*** EXTRACTED INFORMATION ***
Lemma agree_bind {A B} (m1 m2 : M A) (k1 k2 : A → M B) :
  agree m1 m2 → (∀ x, agree (k1 x) (k2 x)) → agree (bind m1 k1) (bind m2 k2).
Proof.
  intros Hm Hk w1 w2 Hw. unfold bind. destruct (Hm w1 w2 Hw) as [Hr Hw'].
  destruct (m1 w1) as [[e1 | x1] w1'], (m2 w2) as [[e2 | x2] w2'];
    simpl in *; simplify_eq; [by split |].
  by apply Hk.
Qed.

Lemma agree_output (m1 m2 : M unit) :
  output_only m1 → output_only m2 → agree m1 m2.
Proof.
  intros H1 H2 w1 w2 Hw.
  destruct (H1 w1) as [-> Hw1], (H2 w2) as [-> Hw2]. split; [done |].
  eapply same_effects_trans; [done |].
  eapply same_effects_trans; [done |]. by apply same_effects_sym.
Qed.

Lemma agree_lift {A} (r : exn + A) : agree (lift r) (lift r).
Proof. destruct r; [apply agree_raise | apply agree_ret]. Qed.

Lemma agree_fs_exists (p : string) : agree (fs_exists p) (fs_exists p).
Proof. intros w1 w2 [Hfs Hc]. unfold fs_exists. simpl. by rewrite Hfs. Qed.

Lemma agree_fs_abspath (p : string) : agree (fs_abspath p) (fs_abspath p).
Proof. intros w1 w2 [Hfs Hc]. unfold fs_abspath. simpl. by rewrite Hfs. Qed.

Lemma agree_fs_open_read (p : string) :
  agree (fs_open_read p) (fs_open_read p).
Proof. intros w1 w2 [Hfs Hc]. unfold fs_open_read. simpl. by rewrite Hfs. Qed.

Lemma agree_fs_copy (src dst : string) :
  agree (fs_copy src dst) (fs_copy src dst).
Proof.
  intros w1 w2 [Hfs Hc]. unfold fs_copy. rewrite Hfs, Hc.
  destruct (copy src dst (w_fs w2)); by split.
Qed.

Lemma agree_when (b : bool) (m1 m2 : M unit) :
  agree m1 m2 → agree (when b m1) (when b m2).
Proof. destruct b; [done | intros _; apply agree_ret]. Qed.

Ltac agree_step :=
  first
    [ apply agree_ret | apply agree_raise | apply agree_lift
    | apply agree_fs_exists | apply agree_fs_abspath
    | apply agree_fs_open_read | apply agree_fs_copy
    | apply agree_output;
        [ apply output_only_when, output_only_print
        | apply output_only_when, output_only_print ]
    | apply agree_when
    | apply agree_bind; [| intros ?]
    | match goal with
      | |- agree (if ?b then _ else _) (if ?b then _ else _) => destruct b
      end ].

Lemma dispatch_file_quiet (a : args) (q1 q2 : bool) (h : host)
    (file : option string) (c : counters) :
  agree (dispatch_file (set_quiet q1 a) h file c)
        (dispatch_file (set_quiet q2 a) h file c).
Proof.
  destruct file as [file |]; [| apply agree_raise].
  unfold dispatch_file. simpl. repeat agree_step.
Qed.

Lemma dispatch_quiet (a : args) (q1 q2 : bool) (h : host)
    (files : list (option string)) (c : counters) :
  agree (dispatch (set_quiet q1 a) h files c)
        (dispatch (set_quiet q2 a) h files c).
Proof.
  revert c. induction files as [| file files IH]; intros c; simpl.
  - apply agree_ret.
  - apply agree_bind; [apply dispatch_file_quiet |]. intros r.
    apply agree_bind; [apply IH |]. intros rs. apply agree_ret.
Qed.

Lemma check_paths_quiet (a : args) (q1 q2 : bool) :
  agree (check_paths (set_quiet q1 a)) (check_paths (set_quiet q2 a)).
Proof.
  unfold check_paths, parser_error. simpl. repeat agree_step.
Qed.

Lemma read_files_quiet (a : args) (q1 q2 : bool) :
  agree (read_files (set_quiet q1 a)) (read_files (set_quiet q2 a)).
Proof.
  unfold read_files, parser_error. simpl.
  apply agree_bind; [apply agree_fs_open_read |]. intros text.
  repeat case_match; first [apply agree_ret | apply agree_raise].
Qed.

Lemma main_quiet (a : args) (q1 q2 : bool) (h : host) :
  agree (main (set_quiet q1 a) h) (main (set_quiet q2 a) h).
Proof.
  unfold main.
  apply agree_bind;
    [apply agree_output; apply output_only_print_configuration |].
  intros _. apply agree_bind; [apply check_paths_quiet |].
  intros _. apply agree_bind; [apply read_files_quiet |].
  intros files. apply agree_bind; [apply dispatch_quiet |].
  intros r. apply agree_bind;
    [apply agree_output; apply output_only_report |].
  intros _. apply agree_ret.
Qed.

End Quiet.

(** ** A terminal that can fail, and [--quiet] *)

Section Failing_output.
Context `{Runtime} (t : terminal).

Lemma agree_unless_of_agree {A} (m1 m2 : M A) :
  agree m1 m2 → agree_unless t m1 m2.
Proof. intros Hm w1 w2 Hw. left. by apply Hm. Qed.

Lemma agree_unless_bind {A B} (m1 m2 : M A) (k1 k2 : A → M B) :
  agree_unless t m1 m2 → (∀ x, agree_unless t (k1 x) (k2 x)) →
  agree_unless t (bind m1 k1) (bind m2 k2).
Proof.
  intros Hm Hk w1 w2 Hw. unfold stops_at_write, bind.
  destruct (Hm w1 w2 Hw) as [[Hr Hw'] | (e & line & Hr & He)].
  - destruct (m1 w1) as [[e1 | x1] w1'], (m2 w2) as [[e2 | x2] w2'];
      simpl in *; simplify_eq; [left; by split |].
    destruct (Hk x2 w1' w2' Hw') as [Hagree | (e & line & Hr' & He)];
      [by left |].
    right. by exists e, line.
  - right. exists e, line.
    destruct (m1 w1) as [[e1 | x1] w1']; simpl in *; by simplify_eq.
Qed.

(** A write either takes the line, as on a terminal that accepts
    everything, or raises. *)
Lemma agree_unless_print (line : string) :
  agree_unless t (print_on t line) (print line).
Proof.
  intros w1 w2 [Hfs Hc]. unfold stops_at_write, print_on.
  destruct (t (stdout w1) line) as [e |] eqn:Hwrite.
  - right. exists e, line. simpl. by split.
  - left. by split.
Qed.

Lemma agree_unless_when (b : bool) (m1 m2 : M unit) :
  agree_unless t m1 m2 → agree_unless t (when b m1) (when b m2).
Proof.
  destruct b; [done |]. intros _. apply agree_unless_of_agree, agree_ret.
Qed.

Ltac unless_step :=
  first
    [ apply agree_unless_when, agree_unless_print
    | apply agree_unless_print
    | apply agree_unless_of_agree;
        first [ apply agree_ret | apply agree_raise | apply agree_lift
              | apply agree_fs_exists | apply agree_fs_abspath
              | apply agree_fs_open_read
              | apply agree_when, agree_fs_copy ]
    | apply agree_unless_bind; [| intros ?]
    | match goal with
      | |- agree_unless _ (if ?b then _ else _) (if ?b then _ else _) =>
          destruct b
      | |- agree_unless _ (when ?b _) (when ?b _) => destruct b; simpl
      end ].

Lemma print_configuration_on_unless (a : args) :
  agree_unless t (print_configuration_on t a) (print_configuration a).
Proof.
  unfold print_configuration_on, print_configuration. repeat unless_step.
Qed.

Lemma report_on_unless (a : args) (c : counters) :
  agree_unless t (report_on t a c) (report a c).
Proof. unfold report_on, report. repeat unless_step. Qed.

Lemma dispatch_file_on_unless (a : args) (h : host) (file : option string)
    (c : counters) :
  agree_unless t (dispatch_file_on t a h file c) (dispatch_file a h file c).
Proof.
  destruct file as [file |];
    [| apply agree_unless_of_agree, agree_raise].
  unfold dispatch_file_on, dispatch_file. repeat unless_step.
Qed.

Lemma dispatch_on_unless (a : args) (h : host) (files : list (option string))
    (c : counters) :
  agree_unless t (dispatch_on t a h files c) (dispatch a h files c).
Proof.
  revert c. induction files as [| file files IH]; intros c; simpl.
  - apply agree_unless_of_agree, agree_ret.
  - apply agree_unless_bind; [apply dispatch_file_on_unless |]. intros r.
    apply agree_unless_bind; [apply IH |]. intros rs.
    apply agree_unless_of_agree, agree_ret.
Qed.

(** On any terminal a run ends as on one that accepts every line, with
    the same result, file system and copies, unless a write raises. *)
Lemma main_on_unless (a : args) (h : host) :
  agree_unless t (main_on t a h) (main a h).
Proof.
  unfold main_on, main.
  apply agree_unless_bind; [apply print_configuration_on_unless |].
  intros _. apply agree_unless_bind.
  { apply agree_unless_of_agree. exact (check_paths_quiet a true true). }
  intros _. apply agree_unless_bind.
  { apply agree_unless_of_agree. exact (read_files_quiet a true true). }
  intros files. apply agree_unless_bind; [apply dispatch_on_unless |].
  intros r. apply agree_unless_bind; [apply report_on_unless |].
  intros _. apply agree_unless_of_agree, agree_ret.
Qed.

(** With [--quiet] the terminal is never written to. *)
Lemma dispatch_file_on_quiet (a : args) (h : host) (file : option string)
    (c : counters) (w : world) :
  quiet a = true → dispatch_file_on t a h file c w = dispatch_file a h file c w.
Proof.
  intros Hq. destruct file as [file |]; [| done].
  unfold dispatch_file_on, dispatch_file. rewrite Hq. reflexivity.
Qed.

Lemma dispatch_on_quiet (a : args) (h : host) (files : list (option string))
    (c : counters) (w : world) :
  quiet a = true → dispatch_on t a h files c w = dispatch a h files c w.
Proof.
  intros Hq. revert c w. induction files as [| file files IH]; intros c w;
    [done |].
  simpl. unfold bind. rewrite dispatch_file_on_quiet by done.
  destruct (dispatch_file a h file c w) as [[e | r] w1]; [done |].
  by rewrite IH.
Qed.

Lemma main_on_quiet (a : args) (h : host) (w : world) :
  quiet a = true → main_on t a h w = main a h w.
Proof.
  intros Hq. unfold main_on, main, bind.
  assert (print_configuration_on t a w = print_configuration a w) as ->.
  { unfold print_configuration_on, print_configuration. by rewrite Hq. }
  destruct (print_configuration a w) as [[e | []] wa]; [done |].
  destruct (check_paths a wa) as [[e | []] wb]; [done |].
  destruct (read_files a wb) as [[e | files] wc]; [done |].
  rewrite dispatch_on_quiet by done.
  destruct (dispatch a h files (Counters 0 0 0 0) wc) as [[e | r] wd];
    [done |].
  assert (report_on t a r.1 wd = report a r.1 wd) as ->; [| done].
  unfold report_on, report. by rewrite Hq.
Qed.

(** C10, as the code has it: the run with [--quiet] writes nothing to
    standard output and is the same on every terminal; the run without
    [--quiet] ends like it, with the same exit (the same exception, or the
    same list of filenames, the same branch for each of them and the same
    four counters), the same file system and the same calls to
    [shutil.copy], unless one of its writes to standard output raises:
    then it ends there, with the exception of that write. *)
Theorem C10_quiet_matters_only_through_output (a : args) (h : host)
    (w : world) :
  main_on t (set_quiet true a) h w = main (set_quiet true a) h w ∧
  (((main_on t (set_quiet false a) h w).1
      = (main_on t (set_quiet true a) h w).1 ∧
    w_fs (main_on t (set_quiet false a) h w).2
      = w_fs (main_on t (set_quiet true a) h w).2 ∧
    copy_calls (main_on t (set_quiet false a) h w).2
      = copy_calls (main_on t (set_quiet true a) h w).2) ∨
   (∃ e line,
      (main_on t (set_quiet false a) h w).1 = inl e ∧
      t (stdout (main_on t (set_quiet false a) h w).2) line = Some e)).
Proof.
  assert (main_on t (set_quiet true a) h w = main (set_quiet true a) h w)
    as Hquiet by (by apply main_on_quiet).
  split; [done |]. rewrite Hquiet.
  destruct (main_on_unless (set_quiet false a) h w w (same_effects_refl w))
    as [[Hr [Hfs Hc]] | Hfail]; [| by right].
  destruct (main_quiet a false true h w w (same_effects_refl w))
    as [Hr' [Hfs' Hc']].
  left. split; [congruence |]. split; congruence.
Qed.

End Failing_output.

(** The program of the first section is the program on a terminal that
    accepts every line. *)
Lemma main_on_accepting `{Runtime} (a : args) (h : host) :
  main_on accepting a h = main a h.
Proof. reflexivity. Qed.

Lemma C10_counterexample :
  (main_on (fails_after 7) (set_quiet false (plain_args false false)) linux
           (start site_abab)).1 = inl (OSError "EIO") ∧
  copy_calls
    (main_on (fails_after 7) (set_quiet false (plain_args false false)) linux
             (start site_abab)).2 = [] ∧
  (main_on (fails_after 7) (set_quiet true (plain_args false false)) linux
           (start site_abab)).1
    = inr ([Some "a.txt"; Some "b.txt"], Counters 2 0 0 0, [Copied; Copied]) ∧
  copy_calls
    (main_on (fails_after 7) (set_quiet true (plain_args false false)) linux
             (start site_abab)).2 = [("src/a.txt", "tgt"); ("src/b.txt", "tgt")].
Proof. repeat split; vm_compute; reflexivity. Qed.

(** ** Dry runs *)

Section Dry_run.
Context `{Runtime}.

Lemma dispatch_file_dry_readonly (a : args) (h : host) (file : option string)
    (c : counters) :
  readonly (dispatch_file (set_dry_run true a) h file c).
Proof.
  destruct file as [file |]; [| apply readonly_raise].
  unfold dispatch_file. simpl.
  repeat first
    [ apply readonly_ret | apply readonly_lift | apply readonly_fs_exists
    | apply readonly_fs_abspath | apply readonly_when, readonly_print
    | apply readonly_bind; [| intros ?]
    | match goal with |- readonly (if ?b then _ else _) => destruct b end ].
Qed.

Lemma dispatch_dry_readonly (a : args) (h : host) (files : list (option string))
    (c : counters) :
  readonly (dispatch (set_dry_run true a) h files c).
Proof.
  revert c. induction files as [| file files IH]; intros c; simpl.
  - apply readonly_ret.
  - apply readonly_bind; [apply dispatch_file_dry_readonly |]. intros r.
    apply readonly_bind; [apply IH |]. intros rs. apply readonly_ret.
Qed.

Lemma main_dry_readonly (a : args) (h : host) :
  readonly (main (set_dry_run true a) h).
Proof.
  unfold main.
  apply readonly_bind;
    [apply output_only_readonly, output_only_print_configuration |].
  intros _. apply readonly_bind; [apply readonly_check_paths |].
  intros _. apply readonly_bind; [apply readonly_read_files |].
  intros files. apply readonly_bind; [apply dispatch_dry_readonly |].
  intros r. apply readonly_bind;
    [apply output_only_readonly, output_only_report |].
  intros _. apply readonly_ret.
Qed.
*** End of EXTRACTED INFORMATION ***
• [WORK REQUEST]: Restate word for word the lines in the material above from the one with "[Copied; Copied]) ∧" to the one with "intros r. apply readonly_bind;"; both of those lines count, and nothing else does.

• [EXERCISE ANSWER]:
    = inr ([Some "a.txt"; Some "b.txt"], Counters 2 0 0 0, [Copied; Copied]) ∧
  copy_calls
    (main_on (fails_after 7) (set_quiet true (plain_args false false)) linux
             (start site_abab)).2 = [("src/a.txt", "tgt"); ("src/b.txt", "tgt")].
Proof. repeat split; vm_compute; reflexivity. Qed.

(** ** Dry runs *)

Section Dry_run.
Context `{Runtime}.

Lemma dispatch_file_dry_readonly (a : args) (h : host) (file : option string)
    (c : counters) :
  readonly (dispatch_file (set_dry_run true a) h file c).
Proof.
  destruct file as [file |]; [| apply readonly_raise].
  unfold dispatch_file. simpl.
  repeat first
    [ apply readonly_ret | apply readonly_lift | apply readonly_fs_exists
    | apply readonly_fs_abspath | apply readonly_when, readonly_print
    | apply readonly_bind; [| intros ?]
    | match goal with |- readonly (if ?b then _ else _) => destruct b end ].
Qed.

Lemma dispatch_dry_readonly (a : args) (h : host) (files : list (option string))
    (c : counters) :
  readonly (dispatch (set_dry_run true a) h files c).
Proof.
  revert c. induction files as [| file files IH]; intros c; simpl.
  - apply readonly_ret.
  - apply readonly_bind; [apply dispatch_file_dry_readonly |]. intros r.
    apply readonly_bind; [apply IH |]. intros rs. apply readonly_ret.
Qed.

Lemma main_dry_readonly (a : args) (h : host) :
  readonly (main (set_dry_run true a) h).
Proof.
  unfold main.
  apply readonly_bind;
    [apply output_only_readonly, output_only_print_configuration |].
  intros _. apply readonly_bind; [apply readonly_check_paths |].
  intros _. apply readonly_bind; [apply readonly_read_files |].
  intros files. apply readonly_bind; [apply dispatch_dry_readonly |].
  intros r. apply readonly_bind;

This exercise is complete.